Ambas as formas de transumanismo estão relacionadas com a
imortalidade; ambas buscam uma saída para a adversária mortal da
humanidade, a morte, “inimiga das gentes”. Mas o transumanismo da
atualidade, embora parta da mesma aspiração ao infinito que arde no
coração humano, procura aplacar esta sede em águas mais turvas,
incrementando as dimensões mais baixas, aquelas que Dante chama de
vegetativa e sensitiva. Cientistas querem potencializar as capacidades do
homem introduzindo propriedades de animais, ou da máquina. Pensam
em transferir a consciência para uma nuvem de computador, permitindo a
sobrevivência à morte corporal.
Os Dantes de hoje cantam a epopéia do transumanismo em quadrinhos,
desenhos animados e filmes.
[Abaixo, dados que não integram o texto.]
(** * HashrateIndex API client: a shallow embedding and its checked properties

    The development follows [src/hashrateindex.py] (class [API]) and
    [src/resolvers.py] (class [RESOLVERS]).

    - Python values that travel through the client (query text, GraphQL
      variables, decoded JSON envelopes) are values of [pyval].
    - A raised exception is a value of [exn]; a method that may raise and that
      talks to the network is a computation in the monad [M], which threads
      the list of HTTP requests issued so far and the lines handed to
      [logging.info].
    - The collaborators that the repository imports are parameters:
      [requests] and [json] are the fields of a [World], [pandas] those of
      a [Pandas].

    Text is modelled by strings of 8-bit characters, the UTF-8 bytes of a
    Python [str].  [str.lower] is given on ASCII letters, every other
    character being left as it is.  [str.isdigit] and [int] are given in
    full on ASCII text; on text that holds a character outside ASCII they
    depend on the interpreter's Unicode tables and are fields of the
    [World]. *)

From Stdlib Require Import String Ascii List ZArith NArith Lia Bool.
From Stdlib Require Import DecimalString DecimalPos.
Import ListNotations.

Local Open Scope list_scope.
Local Open Scope string_scope.


(* ================================================================== *)
(** ** Text: the [str] and [bytes] methods the client uses *)

Module Text.

Definition code (c : ascii) : N := N_of_ascii c.

Definition between (lo hi : N) (c : ascii) : bool :=
  (N.leb lo (code c) && N.leb (code c) hi)%bool.

Definition is_upper : ascii -> bool := between 65 90.
Definition is_lower : ascii -> bool := between 97 122.
Definition is_digit : ascii -> bool := between 48 57.

Definition lower_char (c : ascii) : ascii :=
  if is_upper c then ascii_of_N (code c + 32) else c.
Há várias décadas a cultura de massa,
especialmente a infanto-juvenil, prepara a imaginação das gerações mais
jovens para a aceitação do transumanismo. Não é de hoje que os
mutantes, o homem-aranha e os vilões que sobrevivem em hologramas
povoam as mentes dos jovens. A ciência é instrumento eficaz para a
realização de seus sonhos de poder sobre-humano. Afinal, se a própria
natureza humana é uma condição provisória, produzida pela evolução
casual do cosmos, por que não poderíamos nós mesmos conduzir o
aprimoramento da espécie? O conhecimento do Bem e do Mal torna-se
irrelevante quando conseguimos determinar como será o homem, de
acordo com nosso arbítrio. “Sereis como deuses”: esse é o objetivo
declarado do transumanismo, e chega a ser difícil distingui-lo da proposta
da serpente a Adão e Eva.
O transumanismo de hoje não é senão um câncer, um crescimento
deformado e mortalmente perigoso de uma aspiração que não consegue
calar no coração do homem, alimentado por uma ciência que não respeita
a natureza humana. Que Dante nos auxilie a resgatar uma concepção de
ciência que harmonize o homem e o universo, que auxilie o
aperfeiçoamento natural do homem sem levá-lo à auto deformação, e que
os faça ambos gravitar ao redor do “amor que move o sol e as estrelas”, o
único capaz de aplacar a nossa sede de felicidade e imortalidade.